Time de botão se identifica cortando o nome dos jogadores no jornal, colando-se na durex, cortando rentinho e colando no craque. Falta o goleiro? Não tem problema. Enche-se uma caixa de fósforos com parafusos e porcas, embala-se várias vezes em papel ofício, cola-se tudo e pronto: tem-se um goleiraço.

No fundo do quintal há ervas para quase todos os males. Só não se cura mal de amor. Já comeu rolinha, capturada na arapuca de peneira? E bunda de saúva?
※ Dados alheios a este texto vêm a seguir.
(* ===== verification/Messages.v ===== *)
(** * Messages of a chat
    (packages/db: repositories/messages.ts, repositories/messageDrafts.ts, cursor.ts
    and the greeting of repositories/chats.ts)

    The tables of messages, of swipe variants, of previous contents and of drafts,
    with the transactions that the repositories run on them.  A table is the list
    of its rows; a unique index makes an insertion throw, and a transaction that
    throws leaves the tables as they were.  New identifiers are arguments. *)

From Stdlib Require Import ZArith Lia Bool Ascii String List Permutation Sorted.
From stdpp Require Import base decidable list sets sorting.
From S2P Require Import Prelude Codec Json.
Import Codec Json.
Local Open Scope Z_scope.

Module Messages.

Abbreviation text := (list Z).

(** ** Tables *)

Record MessageRow := MkRow {
  id : text;
  chatId : text;
  branchId : text;
  parentId : option text;
  role : text;
  content : text;
  name : option text;
  meta : text;
  createdAt : Z;
  revision : Z;
  updatedAt : option Z;
  idempotencyKey : option text;
  variantCount : Z;
  activeVariantPosition : option Z;
  contentRevisionCount : Z;
  checkpointChatId : option text
}.

(** Rows of [message_variants] and of [message_content_revisions]. *)
Record ArchiveRow := MkArchive {
  archiveId : text;
  messageId : text;
  position : Z;
  archived : text;
  archivedAt : Z
}.

Record DraftRow := MkDraft {
  draftId : text;
  draftChat : text;
  draftBranch : text;
  draftRole : text;
  draftContent : text;
  draftName : option text;
  draftMeta : text;
  sequence : Z;
  draftRevision : Z;
  committedMessageId : option text;
  draftCreatedAt : Z;
  draftUpdatedAt : Z
}.

Record Db := MkDb {
  messages : list MessageRow;
  messageVariants : list ArchiveRow;
  messageContentRevisions : list ArchiveRow;
  messageDrafts : list DraftRow
}.

Inductive DbError := UNIQUE_CONSTRAINT | MESSAGE_IDEMPOTENCY_RACE | SNAPSHOT_TARGET_UNREACHABLE.

Definition find_message (i : text) (db : Db) : option MessageRow := List.find (fun m => bool_decide (id m = i)) (messages db).

Definition with_messages (l : list MessageRow) (db : Db) : Db :=
  MkDb l (messageVariants db) (messageContentRevisions db) (messageDrafts db).

Definition with_variants (l : list ArchiveRow) (db : Db) : Db :=
  MkDb (messages db) l (messageContentRevisions db) (messageDrafts db).

Definition with_revisions (l : list ArchiveRow) (db : Db) : Db :=
  MkDb (messages db) (messageVariants db) l (messageDrafts db).

Definition with_drafts (l : list DraftRow) (db : Db) : Db :=
  MkDb (messages db) (messageVariants db) (messageContentRevisions db) l.

(** The primary key, and the key of an outbox, which is unique in its chat. *)
Definition same_key (a b : MessageRow) : bool :=
  match idempotencyKey a, idempotencyKey b with
  | Some j, Some k => bool_decide (chatId a = chatId b) && bool_decide (j = k)
  | _, _ => false
  end.

Definition insert_message (row : MessageRow) (db : Db) : outcome DbError Db :=
  if existsb (fun m => bool_decide (id m = id row) || same_key m row) (messages db) then Throw UNIQUE_CONSTRAINT
  else Ok (with_messages (messages db ++ [row]) db).

(** The primary key, and the position among the rows of the message. *)
Definition insert_archive (row : ArchiveRow) (table : list ArchiveRow) : outcome DbError (list ArchiveRow) :=
  if existsb (fun a => bool_decide (archiveId a = archiveId row) ||
                       (bool_decide (messageId a = messageId row) && (position a =? position row))) table
  then Throw UNIQUE_CONSTRAINT else Ok (table ++ [row]).

(** [UPDATE messages ... WHERE id = ?] with the row that results. *)
Definition write_row (row : MessageRow) (db : Db) : Db :=
  with_messages (map (fun m => if bool_decide (id m = id row) then row else m) (messages db)) db.

(** A row after a write at [now]: the revision is one higher. *)
Definition rewritten (m : MessageRow) (now : Z) (newRole newContent newMeta : text) (count : Z) (active : option Z) (revisions : Z)
    (checkpoint : option text) : MessageRow :=
  MkRow (id m) (chatId m) (branchId m) (parentId m) newRole newContent (name m) newMeta (createdAt m) (revision m + 1) (Some now)
    (idempotencyKey m) count active revisions checkpoint.

(** ** Operations on messages *)

Record MessageCreate := MkCreate {
  newRole : text;
  newContent : text;
  newParent : option text;
  newName : option text;
  newMeta : text;
  newKey : option text
}.

Definition created_row (newId chat branch : text) (input : MessageCreate) (now : Z) : MessageRow :=
  MkRow newId chat branch (newParent input) (newRole input) (newContent input) (newName input) (newMeta input) now 1 None (newKey input)
    1 (Some 0) 0 None.

Definition create (chat branch : text) (input : MessageCreate) (now : Z) (newId : text) (db : Db) : outcome DbError (Db * MessageRow) :=
  let row := created_row newId chat branch input now in
  match insert_message row db with
  | Ok db' => Ok (db', row)
  | Throw e =>
      match newKey input with
      | Some ((_ :: _) as key) =>
          match List.find (fun m => bool_decide (chatId m = chat) && bool_decide (idempotencyKey m = Some key)) (messages db) with
          | Some m => Ok (db, m)
          | None => Throw MESSAGE_IDEMPOTENCY_RACE
          end
      | _ => Throw e
      end
  end.

(** The greeting that a new chat starts with: the columns that are not given have
    their defaults. *)
Definition greeting_row (newId chat branch greeting greetingMeta : text) (now : Z) : MessageRow :=
  MkRow newId chat branch None (lit "assistant") greeting None greetingMeta now 1 None None 0 None 0 None.

Definition create_greeting (chat branch greeting greetingMeta : text) (now : Z) (newId : text) (db : Db) : outcome DbError Db :=
  insert_message (greeting_row newId chat branch greeting greetingMeta now) db.

Record MessageUpdate := MkUpdate {
  patchContent : option text;
  patchRole : option text;
  patchMeta : option text;
  patchCheckpoint : option (option text)
}.

Inductive UpdateResult :=
| Updated (m : MessageRow)
| Conflict (currentRevision : Z)
| Missing
| RevisionMissing.

(** The row that a guarded statement finds, or why it finds none. *)
Definition guarded (i : text) (expectedRevision : option Z) (db : Db) : UpdateResult :=
  match find_message i db with
  | None => Missing
  | Some m =>
      match expectedRevision with
      | Some e => if revision m =? e then Updated m else Conflict (revision m)
      | None => Updated m
      end
  end.

(** The content of [m] goes to its previous contents. *)
Definition archive_content (m : MessageRow) (newId : text) (db : Db) : outcome DbError Db :=
  match insert_archive (MkArchive newId (id m) (contentRevisionCount m) (content m)
          (match updatedAt m with Some t => t | None => createdAt m end)) (messageContentRevisions db) with
  | Ok l => Ok (with_revisions l db)
  | Throw e => Throw e
  end.

Definition orElse {A} (v : option A) (d : A) : A := match v with Some x => x | None => d end.
(* ===== verification/Generate.v ===== *)
(** * Generating a reply
    (apps/server: plugins/generate.ts, pipeline/postProcess.ts; the table of prompt
    audits of packages/db: repositories/promptContextAudits.ts)

    A request for a reply finds the message that it replaces, saves the message of
    the user, streams the events of a provider to the client, and saves the text
    when the stream is done.  Between any two awaits other requests may change the
    tables; the steps of the handler are therefore operations of a system whose
    tables they share, that of the audits with one row for each chat among them. *)

From Stdlib Require Import ZArith Lia Bool Ascii String List Permutation.
From stdpp Require Import base decidable list.
From S2P Require Import Prelude Codec Json ProviderStream Messages.
Import Codec Json.
Local Open Scope Z_scope.

Module Generate.

Abbreviation text := (list Z).

(** ** Hooks on the finished text *)

(** What a call of a hook comes to; a timeout rejects like an exception. *)
Inductive HookResult :=
| Returns (t : text)
| ReturnsOther
| Rejects (message : text).

(** A hook; the context of the call is part of [process]. *)
Record PostProcessor := MkProcessor {
  processorId : text;
  priority : option Z;
  requiredPermission : option text;
  process : text -> HookResult
}.

Definition MAX_POST_PROCESS_LENGTH : Z := 200000.

(** The registered objects, with a reference for each. *)
Abbreviation registry := (list (nat * PostProcessor)).

Definition register (ref : nat) (p : PostProcessor) (l : registry) : outcome text registry :=
  match trim_text (processorId p) with
  | [] => Throw (lit "Post-processor id must not be empty")
  | _ => Ok (l ++ [(ref, p)])
  end.

(** The clean-up of a registration takes the first occurrence of its object. *)
Fixpoint unregister (ref : nat) (l : registry) : registry :=
  match l with
  | [] => []
  | x :: r => if Nat.eqb (fst x) ref then r else x :: unregister ref r
  end.

Definition rank (p : PostProcessor) : Z := match priority p with Some n => n | None => 100 end.

Definition ordered (l : registry) : list PostProcessor :=
  stable_sort (fun a b => rank a <=? rank b) (map snd l).

Definition journal (p : PostProcessor) (what : text) : text := lit "post-process " ++ [34] ++ processorId p ++ [34] ++ what.

(** [requiredPermission && !(hasPermission?.(requiredPermission) ?? true)] *)
Definition permitted (hasPermission : option (text -> bool)) (p : PostProcessor) : option text :=
  match requiredPermission p, hasPermission with
  | Some ((_ :: _) as perm), Some has => if has perm then None else Some perm
  | _, _ => None
  end.

(** One hook: the text after it, and its entry of the journal. *)
Definition run_hook (hasPermission : option (text -> bool)) (p : PostProcessor) (current : text) : text * text :=
  match permitted hasPermission p with
  | Some perm => (current, journal p (lit " skipped (missing permission " ++ [34] ++ perm ++ [34] ++ lit ")"))
  | None =>
      match process p current with
      | Returns result =>
          if MAX_POST_PROCESS_LENGTH <? Codec.length16 result then (current, journal p (lit " skipped (result too large)"))
          else (result, journal p (lit " applied"))
      | ReturnsOther => (current, journal p (lit " skipped (non-string result)"))
      | Rejects message => (current, journal p (lit " skipped (" ++ message ++ lit ")"))
      end
  end.

Fixpoint runPostProcessors (hasPermission : option (text -> bool)) (processors : list PostProcessor) (current : text) : text * list text :=
  match processors with
  | [] => (current, [])
  | p :: r =>
      let (next, entry) := run_hook hasPermission p current in
      let (final, diagnostics) := runPostProcessors hasPermission r next in
      (final, entry :: diagnostics)
  end.

(** The hooks that a text meets without being skipped. *)
Definition applies (hasPermission : option (text -> bool)) (p : PostProcessor) (current : text) : option text :=
  match permitted hasPermission p, process p current with
  | None, Returns result => if MAX_POST_PROCESS_LENGTH <? Codec.length16 result then None else Some result
  | _, _ => None
  end.

(** ** The handler of a request *)

Section Handler.
Context {N : Type} `{!NumberText N}.

Abbreviation event := (ProviderStream.GenerationEvent (N := N)).
Abbreviation usage := (ProviderStream.TokenUsage (N := N)).

Record Request := MkRequest {
  regenerate : bool;
  regenerateMessageId : option text;
  userMessage : option text
}.

Inductive Status := Prepared | Completed | Failed | Cancelled.

(** The audit of a prompt, as far as its end goes. *)
Record Audit := MkAudit { status : Status; errorCode : option string; auditUsage : option usage }.

(** [prompt_context_audits]: a row for each chat, with the generation that wrote it. *)
Abbreviation Audits := (list (text * (text * Audit))).

(** [/^[A-Z][A-Z0-9_]{0,127}$/] *)
Definition stable_code (code : string) : bool :=
  match chars code with
  | c :: r => is_upper c && forallb (fun x => is_upper x || is_digit x || (x =? "_")%char) r && (length r <=? 127)%nat
  | [] => false
  end.

(** [PromptContextAuditRepository.prepare]: a row of the chat is overwritten. *)
Definition prepare (chatId generationId : text) (audits : Audits) : Audits :=
  map_set chatId (generationId, MkAudit Prepared None None) audits.

(** The update of [finish], [WHERE chat_id = ? AND generation_id = ?]. *)
Definition update_row (chatId generationId : text) (u : Audit) (audits : Audits) : Audits :=
  match map_get chatId audits with
  | Some (latest, _) => if bool_decide (latest = generationId) then map_set chatId (generationId, u) audits else audits
  | None => audits
  end.

(** [update.errorCode && !/.../.test(update.errorCode)] *)
Definition unstable (code : option string) : bool :=
  match code with Some (String _ _ as c) => negb (stable_code c) | _ => false end.

(** [PromptContextAuditRepository.finish] *)
Definition finish (chatId generationId : text) (s : Status) (code : option string) (u : option usage) (audits : Audits) : outcome string Audits :=
  if unstable code then Throw "TypeError"%string else Ok (update_row chatId generationId (MkAudit s code u) audits).

(** What the server's event bus is told. *)
Inductive HostEvent :=
| GenerationStarted
| GenerationDelta (t : text)
| GenerationError (code : string)
| MessageUpdated (i : text) (revision : Z)
| MessageCreated (i : text)
| GenerationFinished (t : text).

(** How far the handler is. *)
Inductive Phase := Opened | Targeted | Captured | Persisted | Streaming | Closed.

Record Generation := MkGeneration {
  request : Request;
  chat : text;
  branch : text;
  phase : Phase;
  target : option text;
  regeneratedContent : option text;
  assistantPrefill : option text;
  prefillSentWithDelta : bool;
  terminalAuditWritten : bool;
  client : list event;
  emitted : list HostEvent;
  received : list event
}.

Definition with_phase (p : Phase) (g : Generation) : Generation :=
  MkGeneration (request g) (chat g) (branch g) p (target g) (regeneratedContent g) (assistantPrefill g) (prefillSentWithDelta g)
    (terminalAuditWritten g) (client g) (emitted g) (received g).

Definition send (e : event) (g : Generation) : Generation :=
  MkGeneration (request g) (chat g) (branch g) (phase g) (target g) (regeneratedContent g) (assistantPrefill g) (prefillSentWithDelta g)
    (terminalAuditWritten g) (client g ++ [e]) (emitted g) (received g).

Definition emit (e : HostEvent) (g : Generation) : Generation :=
  MkGeneration (request g) (chat g) (branch g) (phase g) (target g) (regeneratedContent g) (assistantPrefill g) (prefillSentWithDelta g)
    (terminalAuditWritten g) (client g) (emitted g ++ [e]) (received g).

Definition receive (e : event) (g : Generation) : Generation :=
  MkGeneration (request g) (chat g) (branch g) (phase g) (target g) (regeneratedContent g) (assistantPrefill g) (prefillSentWithDelta g)
    (terminalAuditWritten g) (client g) (emitted g) (received g ++ [e]).

Definition mark_written (g : Generation) : Generation :=
  MkGeneration (request g) (chat g) (branch g) (phase g) (target g) (regeneratedContent g) (assistantPrefill g) (prefillSentWithDelta g)
    true (client g) (emitted g) (received g).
E rã, pescada na vala? Discoteca com pastilhas e pisca-pisca de árvore de Natal. Fotos em branco-e-preto, TV idem. Novela é religião, depois da novena. A santa passa uma semana na casa de cada família e os meninos acham que Deus é meio surdo, pois o terço é muito repetitivo.

Corações plenos, mesa farta e repleta de bocas esfomeadas. Vizinhos, carteado. Horóscopo, quiromancia e búzios. Costureiras prestam serviço ao padre e ao pai-de-santo. Bordam a estola e a capa de Exu. Velas, despachos, bêbados irremediáveis. Telha quebrada, goteira, ladeira. Linha de trem, que passa e sacode a quadra da escola de samba. Carimbó, afoxé e umbanda. Rouxinol que ainda canta na varanda.

1 comentário

Anônimo disse...

Fiquei aqui pensando quanta vida há em um lugar que conhecemos tão pouco ou quase nada. Para mim, que não sou do Rio, pior ainda. Mas, das palavras do autor dá pra entender porque, a despeito das supostas dificuldades financeiras dessa gente toda, é ela, muitas vezes, mais feliz do que o resto todo da cidade.